After a time we got used to it. Maybe I jest stopped carin. Id hear new settlers complain bout the mud and think, Theres worse things than mud. Jest you wait.

We arrived in the swamp in early April which is a good time to settle cept theres a rush to plant crops and a garden and build a house. And to do any of those things you first got to clear the trees. They was another enemy waitin for us in the Black Swamp. Oh, there were a lot of enemies there.

Damn them trees. I hate em, God love me I do. Back east we didnt have the tree problem the way we did in Ohio. James and I both grew up on farms that had been made some time before, with houses and barns built and cleared fields and gardens. My mother even had flower beds. Thered been settlers in Connecticut for two hundred years, and theyd been the ones breakin their backs to dig up the trees. Every garden, every field, every churchyard and road had to be made by takin out the trees. Wasnt till we was faced with a slice of land full of Ohio trees that we realized how much work we had to do. Well, James had to do, and the older children. I was carryin Robert in my belly and was too big to use an axe or haul wood or pull at those goddamn stumps. There sure wasnt gonna be any flower beds in the Black Swamp. Any clearin had to be done for a better reason than flowers. It was for feedin you and keepin you warm and dry.

Clearin took so much out of my children that sometimes I think thats what killed Jimmy and Patty, weakened em so the swamp fever got em that much easier. Patty died the first summer, Jimmy the next. I never forgave the trees for that, and never will. If I could Id gladly burn down these woods.

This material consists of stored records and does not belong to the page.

(* ===== verification/DocSyncSpec.v ===== *)
(** * The document store without pointers

    An abstract document store in which an entry holds the text of its base
    version instead of a pointer to an entry, and the proof that the store of
    [DocSync] implements it: the sharing of entries is not observable.  The
    invariant of the heap says which entries can be shared. *)

From stdpp Require Import base gmap list strings fin_maps.
From Stdlib Require Import ZArith Lia.
From S2P Require Import Prelude Utf8 Protocol TextOffset TextEdits PositionMapper Session DocSync.

Local Open Scope Z_scope.

(** ** The abstract store *)

Record AEntry := mkAEntry {
  aDocument : TextDocumentItem;
  aEdits : list TextEdit;
  aEdited : bool;
  aToken : option string;
  aBase : option bytes          (** the text of the base version *)
}.

Record AState := mkAState {
  adocs : gmap uuid (gmap URI AEntry);
  atokens : N;
  acalls : list GatewayCall;
  aopen_docs : Z;
  aopen_bytes : Z
}.

Definition set_adocs d st := mkAState d (atokens st) (acalls st) (aopen_docs st) (aopen_bytes st).
Definition aget (u : uuid) (doc : URI) (st : AState) : option AEntry :=
  adocs st !! u ≫= λ m, m !! doc.
Definition aput (u : uuid) (doc : URI) (e : AEntry) : GoM AState unit :=
  modify_st (λ st, set_adocs (alter (<[doc := e]>) u (adocs st)) st).

Definition adefer {A} (fin : GoM AState unit) (m : GoM AState A) : GoM AState A := λ st,
  let '(r, st') := m st in (r, (fin st').2).
Definition aupdateMetrics : GoM AState unit := λ st,
  (Ok tt, mkAState (adocs st) (atokens st) (acalls st)
    (foldl (λ n m, n + Z.of_nat (size m)) 0 (map_to_list (adocs st)).*2)
    (foldl (λ n e, n + zlen (Text (aDocument e))) 0
      ((map_to_list (adocs st)).*2 ≫= λ m : gmap URI AEntry, (map_to_list m).*2))).

Definition new_aentry (d : TextDocumentItem) (base : option bytes) : AEntry :=
  mkAEntry d [] false None base.
Definition aclear (e : AEntry) : AEntry :=
  mkAEntry (aDocument e) (aEdits e) (aEdited e) (aToken e) None.

(** What a session can ask of the store. *)
Inductive Event :=
  | EvInitialize (ctx : Context)
  | EvShutdown (ctx : Context)
  | EvEndSession (u : uuid)
  | EvDidOpen (ctx : Context) (d : TextDocumentItem)
  | EvDidClose (ctx : Context) (doc : URI)
  | EvDidChange (ctx : Context) (doc : URI) (version : Z)
      (changes : list TextDocumentContentChangeEvent)
  | EvDidSave (ctx : Context) (doc : URI) (text : bytes)
  | EvWillSaveWaitUntil (ctx : Context) (doc : URI) (result : list TextEdit)
  | EvAddPendingEdits (ctx : Context) (d : TextDocumentItem) (edits : list TextEdit)
  | EvResetBase (workspaceRoot : string) (doc : URI)
  | EvGetPositionMapper (ctx : Context) (doc : URI)
  | EvGetTextDocument (ctx : Context) (doc : URI)
  | EvGetDocumentState (ctx : Context) (doc : URI).

Inductive Response :=
  | RUnit | RBool (b : bool) | REdits (l : list TextEdit)
  | RMapper (m : option documentPositionMapper) | RDocument (d : TextDocumentItem)
  | RState (s : DocumentState).

Definition respond {S A} (f : A → Response) (m : GoM S A) : GoM S Response :=
  a <- m;; sret (f a).

Section spec.
Context {R : Type} `{Repository R}.
Context (DiffMain : bytes → bytes → list Diff).
Context (Filename : URI → string) (ReadFile : string → gores bytes).
Context (gateway_error : GatewayCall → option error) (NewToken : N → string).
Context (maxFileSizeBytes : Z).

Definition agateway (c : GatewayCall) : GoM AState unit := λ st,
  (match gateway_error c with Some e => Err e | None => Ok tt end,
   mkAState (adocs st) (atokens st) (acalls st ++ [c]) (aopen_docs st) (aopen_bytes st)).

(** The session of a context and its entry for a document, with the errors of
    the handlers that tell an unknown session from an unknown document. *)
Definition aentry (s : Session) (doc : URI) : GoM AState AEntry := λ st,
  (match adocs st !! UUID s with
   | None => Err (EUUIDNotFound (UUID s))
   | Some m => match m !! doc with Some e => Ok e | None => Err (EDocumentNotFound doc) end
   end, st).
(** The same for the handlers that do not. *)
Definition aentry' (s : Session) (doc : URI) : GoM AState AEntry := λ st,
  (match aget (UUID s) doc st with Some e => Ok e | None => Err (EDocumentNotFound doc) end, st).

Definition asession (sessions : R) (ctx : Context) : GoM AState Session :=
  lift_res (repo_GetFromContext sessions ctx).

Definition a_addPendingEdits (sessions : R) ctx d edits : GoM AState bool :=
  if bool_decide (edits = []) then sret false
  else
    s <- asession sessions ctx;;
    e <- aentry s (DocURI d);;
    if bool_decide (Version (aDocument e) ≠ Version d) then
      throw (EDocumentOutdated (Version (aDocument e)) (Version d))
    else
      st <- get_st;;
      let token := NewToken (atokens st) in
      modify_st (λ st, mkAState (adocs st) (N.succ (atokens st)) (acalls st)
        (aopen_docs st) (aopen_bytes st)) ;;;
      aput (UUID s) (DocURI d) (mkAEntry (aDocument e) (aEdits e ++ edits) (aEdited e)
        (Some token) (aBase e)) ;;;
      _ <- try_ (agateway (WorkDoneProgressCreate token));;
      _ <- try_ (agateway (ProgressBegin token (Split_file (Filename (DocURI d)))));;
      sret true.

Definition a_didChange (sessions : R) ctx doc version changes : GoM AState unit :=
  e <- wrapM "adding changes to document" (
    s <- asession sessions ctx;;
    e <- aentry' s doc;;
    text <- lift_res (ApplyContentChanges (Text (aDocument e)) changes);;
    lift_res (wrap_err "unable to add changes to document" (validateSize maxFileSizeBytes text)) ;;;
    aput (UUID s) doc (mkAEntry (set_version (set_text (aDocument e) text) version) [] true None
      (Some (default (Text (aDocument e)) (aBase e)))) ;;;
    sret e);;
  match aToken e with
  | Some token => _ <- try_ (agateway (ProgressEnd token));; sret tt
  | None => sret tt
  end.

Definition a_didClose (sessions : R) ctx doc : GoM AState unit :=
  adefer aupdateMetrics (
    s <- asession sessions ctx;;
    st <- get_st;;
    match aget (UUID s) doc st with
    | None => sret tt
    | Some e =>
      modify_st (λ st, set_adocs (alter (delete doc) (UUID s) (adocs st)) st) ;;;
      match aToken e with Some token => agateway (ProgressEnd token) | None => sret tt end
    end).

Definition a_getPositionMapper (sessions : R) ctx doc
    : GoM AState (option documentPositionMapper) :=
  r <- try_ (s <- asession sessions ctx;; aentry s doc);;
  match r with
  | inl err =>
    if is_document_not_found err then sret None
    else throw (EWrap "getting document" err)
  | inr e =>
    sret (Some (NewPositionMapper DiffMain (default (Text (aDocument e)) (aBase e))
      (Text (aDocument e))))
  end.

Definition a_getDocumentState (sessions : R) ctx doc : GoM AState DocumentState :=
  s <- asession sessions ctx;;
  r <- try_ (aentry s doc);;
  match r with
  | inl (EDocumentNotFound _) => sret DocumentStateClosed
  | inl e => throw e
  | inr e =>
    if aEdited e then
      contentOnDisk <- lift_res (wrap_err "unable to open file" (ReadFile (Filename doc)));;
      if bool_decide (contentOnDisk ≠ Text (aDocument e)) then sret DocumentStateOpenDirty
      else sret DocumentStateOpenClean
    else sret DocumentStateOpenClean
  end.

Definition a_didOpen (sessions : R) ctx (d : TextDocumentItem) : GoM AState unit :=
  adefer aupdateMetrics (
    s <- asession sessions ctx;;
    st <- get_st;;
    match adocs st !! UUID s with
    | None => throw (EUUIDNotFound (UUID s))
    | Some _ =>
      match validateSize maxFileSizeBytes (Text d) with
      | Err _ => sret tt
      | _ => aput (UUID s) (DocURI d) (new_aentry d None)
      end
    end).

Definition a_resetBase (sessions : R) workspaceRoot doc : GoM AState unit :=
  ss <- lift_res (repo_GetAllFromWorkspaceRoot sessions workspaceRoot);;
  forM_ ss (λ s, modify_st (λ st, set_adocs (alter (alter aclear doc) (UUID s) (adocs st)) st)).

Definition astep (sessions : R) (ev : Event) : GoM AState Response :=
  match ev with
  | EvInitialize ctx =>
    respond (λ _, RUnit) (adefer aupdateMetrics (
      s <- asession sessions ctx;;
      modify_st (λ st, set_adocs (<[UUID s := ∅]> (adocs st)) st)))
  | EvShutdown ctx =>
    respond (λ _, RUnit) (adefer aupdateMetrics (
      s <- asession sessions ctx;;
      modify_st (λ st, set_adocs (delete (UUID s) (adocs st)) st)))
  | EvEndSession u =>
    respond (λ _, RUnit) (adefer aupdateMetrics (
      modify_st (λ st, set_adocs (delete u (adocs st)) st)))
  | EvDidOpen ctx d => respond (λ _, RUnit) (a_didOpen sessions ctx d)
  | EvDidClose ctx doc => respond (λ _, RUnit) (a_didClose sessions ctx doc)
  | EvDidChange ctx doc v changes =>
    respond (λ _, RUnit) (a_didChange sessions ctx doc v changes)
  | EvDidSave ctx doc text =>
    respond (λ _, RUnit) (adefer aupdateMetrics (
      s <- asession sessions ctx;;
      e <- aentry' s doc;;
      aput (UUID s) doc (new_aentry (set_text (aDocument e) text) (aBase e))))
  | EvWillSaveWaitUntil ctx doc result =>
    respond REdits (
      s <- asession sessions ctx;;
      e <- aentry' s doc;;
      sret (result ++ aEdits e))
  | EvAddPendingEdits ctx d edits => respond RBool (a_addPendingEdits sessions ctx d edits)
  | EvResetBase w doc => respond (λ _, RUnit) (a_resetBase sessions w doc)
  | EvGetPositionMapper ctx doc => respond RMapper (a_getPositionMapper sessions ctx doc)
  | EvGetTextDocument ctx doc =>
    respond RDocument (
      e <- (s <- asession sessions ctx;; aentry s doc);;
      sret (aDocument e))
  | EvGetDocumentState ctx doc => respond RState (a_getDocumentState sessions ctx doc)
  end.

(** The handlers of the code. *)
Definition step (sessions : R) (ev : Event) : GoM DocState Response :=
  match ev with
  | EvInitialize ctx => respond (λ _, RUnit) (initialize sessions ctx)
  | EvShutdown ctx => respond (λ _, RUnit) (shutdown sessions ctx)
  | EvEndSession u => respond (λ _, RUnit) (endSession u)
  | EvDidOpen ctx d => respond (λ _, RUnit) (didOpen maxFileSizeBytes sessions ctx d)
  | EvDidClose ctx doc => respond (λ _, RUnit) (didClose gateway_error sessions ctx doc)
  | EvDidChange ctx doc v changes =>
    respond (λ _, RUnit) (didChange gateway_error maxFileSizeBytes sessions ctx doc v changes)
  | EvDidSave ctx doc text => respond (λ _, RUnit) (didSave sessions ctx doc text)
  | EvWillSaveWaitUntil ctx doc result =>
    respond REdits (willSaveWaitUntil sessions ctx doc result)
  | EvAddPendingEdits ctx d edits =>
    respond RBool (AddPendingEdits Filename gateway_error NewToken sessions ctx d edits)
  | EvResetBase w doc => respond (λ _, RUnit) (ResetBase sessions w doc)
  | EvGetPositionMapper ctx doc => respond RMapper (GetPositionMapper DiffMain sessions ctx doc)
  | EvGetTextDocument ctx doc => respond RDocument (GetTextDocument sessions ctx doc)
  | EvGetDocumentState ctx doc =>
    respond RState (GetDocumentState Filename ReadFile sessions ctx doc)
  end.
End spec.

Even when we thought wed cleared all the trees we needed to, they kept growin and growin, pressin in on us. We had to keep an eye out for the seedlings that sprung up everywhere. It reminded me of dirty pots or dirty clothes: you scrub and scrub and get em clean, then an hour later youve burnt oatmeal on the bottom of the pot or smeared mud on your apron, and you realize it never ends, theres always gonna be pots and laundry to do. Trees are the same, you clear a field and they start springin up again. At least theyre slower than laundry. But you think youre payin attention, then a year goes by and you find you overlooked a seedling and suddenly its a tree, with roots that dont want to come out.